4. Medical Benefits. Employees group health coverage (if any) will continue through April 30, 2020.
Employee and any of Employees qualified beneficiaries may elect and pay for continuation coverage to extend participation in Employers group health coverage, as applicable, in accordance with any election materials and other continuation
coverage eligibility notices sent to Employee by the plans designated administrator.
5. Complete Release
of Employer. In consideration of the consideration provided by Employer as set forth herein, Employee does hereby, and for his heirs, representatives, executors, administrators, successors, and assigns, release, acquit, and forever discharge
Employer and all persons or entities associated therewith, and all of their officers, directors, shareholders, employees, agents, insurers, and attorneys, and each of them (Releasees), from any and all actions, causes of action,
obligations, costs, expenses, damages, losses, claims, liabilities, suits, debts, and demands (including attorneys fees and costs actually incurred), of whatever character in law or in equity known or unknown, suspected or unsuspected, from
the beginning of time to the date of execution hereof, except as otherwise excluded by the terms of this Agreement. Employee hereby forever covenants not to pursue any lawsuit, arbitration, or administrative claim arising out of his employment or
termination of employment by Employer that is released pursuant to this Agreement. Employee represents and warrants that he is aware of no action, charge or lawsuit involving any released claim pending as of the date Employee signs this Agreement.

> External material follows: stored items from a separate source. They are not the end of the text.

(** C9. Packets over HTTP are charged to the peer whose token came with them.  A request
    over HTTP is answered only if its Authorization header is a bearer token that
    [peers.getByIncomingToken] knows; any other request leaves everything as it was, but
    for the lookup of its token.  If a packet it carries is answered with a fulfill, then
    the packet has no amount or asks for the peer's configuration, or else a transfer from
    the account of that very peer, of exactly the amount of the packet, to the account it
    was routed to, of exactly that amount at the rate of the rates service, was created
    and posting it was the last thing asked of the services.  What posting returned,
    [refused], is any: the connector does not look at it, and a transfer that expired
    before the fulfill came back is not posted (see [fulfilled_and_unpaid]). *)
Theorem peer_is_charged (getByIncomingToken : string -> M N (option Account)) request n r n' :
  publicServer getByIncomingToken request n = (r, n') ->
  match getBearerToken (authorization request) with
  | None => (exists e, r = Throw e) /\ n' = n
  | Some token =>
      token = ""%string /\ (exists e, r = Throw e) /\ n' = n \/
      exists o y, getByIncomingToken token (node_net n) = (o, y) /\
      match o with
      | Ret (Some peer) =>
          forall b f, r = Ret b -> deserializeIlpReply b = Ret (ReplyFulfill f) ->
          exists p, zeroCopyOf (rawBody request) = Ret p /\
            (get_amount p = "0"%string \/ get_destination p = "peer.config"%string \/
             exists refused, charged peer p refused (node_net n'))
      | _ => (exists e, r = Throw e) /\
             n' = {| node_limits := node_limits n; node_clock := node_clock n; node_net := y |}
      end
  end.
Proof.
  intros Hrun. unfold publicServer, createTokenAuthMiddleware, http_assert in Hrun.
  destruct (getBearerToken _) as [token|]; [|injection Hrun as <- <-; eauto].
  destruct (truthy token) eqn:Htoken.
  - right. unfold bind at 1 2 3, ret at 1, on_net in Hrun.
    destruct (getByIncomingToken token (node_net n)) as [o y]. exists o, y. split; [done|].
    destruct o as [[peer|]|e]; [|injection Hrun as <- <-; eauto..].
    intros b f -> Hf. unfold createIlpPacketMiddleware in Hrun. simpl in Hrun.
    unfold bind at 1, http_assert in Hrun. case_bool_decide; [|done]. simpl in Hrun.
    unfold bind, of_outcome in Hrun.
    destruct (zeroCopyOf (rawBody request)) as [p|e] eqn:Hraw; [|done]. simpl in Hrun.
    exists p. split; [done|].
    assert (answer_post (fun _ => True) peer p false (Ret b) n') as [_ Hpaid].
    { eapply wp_run; [|exact Hrun].
      by apply respond_spec with (raw := rawBody request); [apply services_keep_True|..]. }
    destruct (Hpaid b f eq_refl Hf) as [[Hz|[Hz|Hz]]|Hc]; [by left|done|by right; left|].
    right. by right.
  - left. injection Hrun as <- <-. destruct token; [eauto|done].
Qed.
End Handle.
Definition toOpenPaymentsSubject (s : Subject) : SubjectRequest :=
  {| sub_format := subIdFormat s; sub_id := subId s |}.

Record Tenant := {
  tn_id : string;
  apiSecret : string;
  idpConsentUrl : option string;
  idpSecret : option string;
  deletedAt : option Z
}.

Definition isTenantWithIdp (tenant : Tenant) : bool :=
  truthy (idpConsentUrl tenant) && truthy (idpSecret tenant).

Record AuthDb := {
  tenants : list Tenant;
  grants : list Grant;
  accesses : list Access;
  subjects : list Subject;
  interactions : list Interaction;
  accessTokens : list AccessToken
}.

Definition set_tenants (l : list Tenant) (d : AuthDb) : AuthDb :=
  {| tenants := l; grants := grants d; accesses := accesses d; subjects := subjects d;
     interactions := interactions d; accessTokens := accessTokens d |}.
Definition set_grants (l : list Grant) (d : AuthDb) : AuthDb :=
  {| tenants := tenants d; grants := l; accesses := accesses d; subjects := subjects d;
     interactions := interactions d; accessTokens := accessTokens d |}.
Definition set_accesses (l : list Access) (d : AuthDb) : AuthDb :=
  {| tenants := tenants d; grants := grants d; accesses := l; subjects := subjects d;
     interactions := interactions d; accessTokens := accessTokens d |}.
Definition set_subjects (l : list Subject) (d : AuthDb) : AuthDb :=
  {| tenants := tenants d; grants := grants d; accesses := accesses d; subjects := l;
     interactions := interactions d; accessTokens := accessTokens d |}.
Definition set_interactions (l : list Interaction) (d : AuthDb) : AuthDb :=
  {| tenants := tenants d; grants := grants d; accesses := accesses d; subjects := subjects d;
     interactions := l; accessTokens := accessTokens d |}.
Definition set_accessTokens (l : list AccessToken) (d : AuthDb) : AuthDb :=
  {| tenants := tenants d; grants := grants d; accesses := accesses d; subjects := subjects d;
     interactions := interactions d; accessTokens := l |}.

(** [crypto.randomBytes] in hexadecimal: tokens of ten bytes and nonces of eight. *)
Class Random := { randomToken : nat -> string; randomNonce : nat -> string }.

(** A token is never drawn twice. *)
Class RandomLaws `{Random} : Prop := {
  randomToken_inj : forall n m, randomToken n = randomToken m -> n = m
}.

Record ClientDetails := { cl_name : string; cl_uri : string }.

Section AuthServices.
Context {X : Type} `{Uuid} `{Random}.
Context (config : AuthConfig).
(** Whether [new URL(s)] parses the text. *)
Context (isUrl : string -> bool).
(** [openPaymentsClient.walletAddress.get({ url })], its public name. *)
Context (walletAddress_get : string -> M X (option string)).

Definition AuthState : Type := Svc AuthDb X.

Definition generateToken : M AuthState string :=
  fun s => (Ret (randomToken (Service.fresh s)),
            {| db := db s; now := now s; Service.fresh := S (Service.fresh s); ext := ext s |}).
Definition generateNonce : M AuthState string :=
  fun s => (Ret (randomNonce (Service.fresh s)),
            {| db := db s; now := now s; Service.fresh := S (Service.fresh s); ext := ext s |}).

(** ** Tenants *)

Record TenantUpdate := {
  u_apiSecret : option string;
  u_idpConsentUrl : option string;
  u_idpSecret : option string
}.

Definition active_tenant (tid : string) (t : Tenant) : bool :=
  bool_decide (tn_id t = tid) && negb (is_some (deletedAt t)).

Definition createTenant (t : Tenant) : M AuthState Tenant :=
  let! existing := db_get (fun d => find_where (fun t' => bool_decide (tn_id t' = tn_id t)) (tenants d)) in
  match existing with
  | Some _ => throw (UniqueViolationError "tenants_pkey")
  | None => db_set (fun d => set_tenants (tenants d ++ [t])%list d) ;;! ret t
  end.

Definition getTenant (tid : string) : M AuthState (option Tenant) :=
  db_get (fun d => find_where (active_tenant tid) (tenants d)).

(** An undefined field is left as it is. *)
Definition update_tenant (input : TenantUpdate) (t : Tenant) : Tenant :=
  {| tn_id := tn_id t; apiSecret := default (apiSecret t) (u_apiSecret input);
     idpConsentUrl := match u_idpConsentUrl input with Some u => Some u | None => idpConsentUrl t end;
     idpSecret := match u_idpSecret input with Some s => Some s | None => idpSecret t end;
     deletedAt := deletedAt t |}.

Definition updateTenant (tid : string) (input : TenantUpdate) : M AuthState (option Tenant) :=
  db_set (fun d => set_tenants (update_where (active_tenant tid) (update_tenant input) (tenants d)) d) ;;!
  getTenant tid.

Definition deleteTenant (tid : string) (deletedAt : Z) : M AuthState bool :=
  let! existing := getTenant tid in
  match existing with
  | None => ret false
  | Some _ =>
      db_set (fun d => set_tenants (update_where (active_tenant tid) (fun t =>
        {| tn_id := tn_id t; apiSecret := apiSecret t; idpConsentUrl := idpConsentUrl t;
           idpSecret := idpSecret t; AuthServer.deletedAt := Some deletedAt |}) (tenants d)) d) ;;!
      ret true
  end.

(** At the start of the server, with [operatorTenantId] and [adminApiSecret] of its
    configuration. *)
Definition updateOperatorApiSecretFromConfig (operatorTenantId adminApiSecret : string)
  : M AuthState unit :=
  let! tenant := getTenant operatorTenantId in
  match tenant with
  | None => throw_error "Could not find operator tenant when updating the operator API secret from config"
  | Some tenant =>
      if negb (bool_decide (apiSecret tenant = adminApiSecret))
      then db_set (fun d => set_tenants (update_where (fun t => bool_decide (tn_id t = tn_id tenant))
             (update_tenant {| u_apiSecret := Some adminApiSecret; u_idpConsentUrl := None;
                               u_idpSecret := None |}) (tenants d)) d)
      else ret tt
  end.
(* ===== verification/AuthRoutes.v ===== *)
(** * AuthRoutes: the requests of the authorization server

    Models [grant/routes.ts], [interaction/routes.ts], [accessToken/routes.ts] and
    [tenant/routes.ts] of [packages/auth], with the part of [signature/middleware.ts]
    that finds the token.  A route is a computation from what it reads of the
    request to what it answers; the session cookie is read and written as such.  What
    it throws, [GNAPServerRouteError] or anything else, is the error response.  The
    signature of the client is checked before these routes run and is left out. *)

From Stdlib Require Import Ascii.
From S2P Require Import Prelude Text Shared Service AuthAccess AuthServer.

Local Open Scope Z_scope.
Local Open Scope ts_scope.
Local Open Scope string_scope.

(** ** Answers *)

(** A URL and what was set on its search parameters, in this order. *)
Record Url := { href : string; searchParams : list (string * string) }.

Record OpenPaymentsAccessToken := {
  at_access : list AccessItem;
  at_value : string;
  at_manage : string;
  at_expires_in : Z
}.

Record Continue := { c_token : string; c_uri : string; c_wait : option Z }.

Record OpenPaymentsGrant := {
  og_access_token : option OpenPaymentsAccessToken;
  og_continue : Continue;
  og_subject : option (list SubjectRequest)
}.

Record OpenPaymentsPendingGrant := {
  pg_redirect : Url;
  pg_finish : string;
  pg_continue : Continue
}.

Inductive GrantResponse :=
| GrantBody (body : OpenPaymentsGrant)
| PendingGrantBody (body : OpenPaymentsPendingGrant)
| ContinuationBody (continue : Continue).

(** A redirect, or an empty answer with a status. *)
Inductive InteractionResponse := Redirect (url : Url) | Status (status : Z).

Record GrantDetails := {
  gd_grantId : string;
  gd_access : list AccessItem;
  gd_subject : option (list SubjectRequest);
  gd_state : InteractionState.t
}.

Inductive TokenInfo :=
| Inactive
| Active (grant : string) (access : list AccessItem) (client : string).

Inductive ContinueBody := NoBody | Body (interact_ref : option string).

Definition not_found (code : GNAPErrorCode.t) (message : string) : exn :=
  GNAPServerRouteError 404 code message.
Definition unauthorized (code : GNAPErrorCode.t) (message : string) : exn :=
  GNAPServerRouteError 401 code message.
Definition bad_request (code : GNAPErrorCode.t) (message : string) : exn :=
  GNAPServerRouteError 400 code message.
Definition internal_error : exn :=
  GNAPServerRouteError 500 GNAPErrorCode.RequestDenied "internal server error".

Definition toOpenPaymentsAccessToken (authServerUrl : string) (accessToken : AccessToken)
    (accessItems : list Access) : OpenPaymentsAccessToken :=
  {| at_access := map toOpenPaymentsAccess accessItems; at_value := value accessToken;
     at_manage := authServerUrl ++ "/token/" ++ managementId accessToken;
     at_expires_in := t_expiresIn accessToken |}.

Definition continue_of (authServerUrl : string) (wait : option Z) (grant : Grant) : Continue :=
  {| c_token := continueToken grant; c_uri := authServerUrl ++ "/continue/" ++ continueId grant;
     c_wait := wait |}.

Definition toOpenPaymentsGrant (authServerUrl : string) (grant : Grant)
    (accessToken : option AccessToken) (accessItems : list Access) (subjectItems : list Subject)
  : OpenPaymentsGrant :=
  {| og_access_token := match accessToken, accessItems with
                        | Some t, _ :: _ => Some (toOpenPaymentsAccessToken authServerUrl t accessItems)
                        | _, _ => None
                        end;
     og_continue := continue_of authServerUrl None grant;
     og_subject := match subjectItems with
                   | [] => None
                   | _ => Some (map toOpenPaymentsSubject subjectItems)
                   end |}.

Definition toOpenPaymentPendingGrant (authServerUrl : string) (wait : Z) (client : ClientDetails)
    (grant : Grant) (interaction : Interaction) : OpenPaymentsPendingGrant :=
  {| pg_redirect := {| href := authServerUrl ++ "/interact/" ++ i_id interaction ++ "/" ++ i_nonce interaction;
                       searchParams := [("clientName", cl_name client); ("clientUri", cl_uri client)] |};
     pg_finish := i_nonce interaction;
     pg_continue := continue_of authServerUrl (Some wait) grant |}.

Definition grantToTokenInfo (o : option (Grant * list Access)) : TokenInfo :=
  match o with
  | None => Inactive
  | Some (grant, access) => Active (id grant) (map toOpenPaymentsAccess access) (client grant)
  end.

Definition ensureTrailingSlash (str : string) : string :=
  match String.get (pred (String.length str)) str with
  | Some "/"%char => str
  | _ => str ++ "/"
  end.

(** The text in double quotes. *)
Definition quoted (s : string) : string := String (ascii_of_nat 34) (s ++ String (ascii_of_nat 34) "").

Definition newline : string := String (ascii_of_nat 10) "".

Section AuthRoutes.
Context {X : Type} `{Uuid} `{Random}.
Context (config : AuthConfig).
Context (isUrl : string -> bool).
Context (walletAddress_get : string -> M X (option string)).
(** [crypto.createHash('sha-256').update(data).digest('base64')] *)
Context (sha256_base64 : string -> string).

Notation AuthState := (Svc AuthDb X).

(** [new URL(s)] *)
Definition new_URL (s : string) : M AuthState Url :=
  if isUrl s then ret {| href := s; searchParams := [] |} else throw (JsError "TypeError" "Invalid URL").

Definition set_param (key v : string) (u : Url) : Url :=
  {| href := href u; searchParams := (searchParams u ++ [(key, v)])%list |}.

(** ** Requesting a grant *)

(** The errors of a transaction of [createApprovedGrant] or [createPendingGrant]. *)
Definition grant_route_error (e : exn) : exn :=
  match e with
  | GrantError _ message => bad_request GNAPErrorCode.InvalidRequest message
  | _ => internal_error
  end.

Definition createApprovedGrant (tenantId : string) (body : GrantRequest) : M AuthState GrantResponse :=
  let! ' (grant, accessToken) :=
    try_catch
      (transaction
         (let! grant := create_grant config isUrl body tenantId in
          let! accessToken := createAccessToken config (id grant) in
          ret (grant, accessToken)))
      (fun e => throw (grant_route_error e)) in
  let! access := getAccessByGrant (id grant) in
  ret (GrantBody (toOpenPaymentsGrant (authServerUrl config) grant (Some accessToken) access [])).

Definition createPendingGrant (tenant : Tenant) (body : GrantRequest) : M AuthState GrantResponse :=
  match interact body with
  | None => throw (bad_request GNAPErrorCode.InvalidRequest "missing required request field 'interact'")
  | Some _ =>
      if negb (isTenantWithIdp tenant)
      then throw (bad_request GNAPErrorCode.InvalidRequest "invalid tenant")
      else
      let! client := getClient walletAddress_get (gr_client body) in
      match client with
      | None => throw (bad_request GNAPErrorCode.InvalidClient "missing required request field 'client'")
      | Some client =>
          let! ' (grant, interaction) :=
            try_catch
              (transaction
                 (let! grant := create_grant config isUrl body (tn_id tenant) in
                  let! interaction := create_interaction config (id grant) in
                  ret (grant, interaction)))
              (fun e => throw (grant_route_error e)) in
          ret (PendingGrantBody (toOpenPaymentPendingGrant (authServerUrl config)
                 (waitTimeSeconds config) client grant interaction))
      end
  end.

This release specifically includes but is not limited to rights and claims under any local, state, or federal laws prohibiting
discrimination and retaliation in employment, including claims under any local, state or federal statute for age discrimination (such as the Age Discrimination in Employment Act), the Civil Rights Acts of 1964, as amended, the Americans With
Disabilities Act, the Employee Retirement Income Security Act, as well as any other state or federal laws or common law theories relating to discrimination or retaliation in employment, the termination of employment or personal injury, including all
claims for additional compensation, economic and noneconomic, back pay or benefits, and any and all contractual claims, including without limitation those arising out of or related to the Eastwood Employment Agreement. Employee acknowledges that
this release includes any unknown claims. Employee also acknowledges that he is not owed any wages, benefits or other compensation by Employer other than as expressly outline in this Agreement.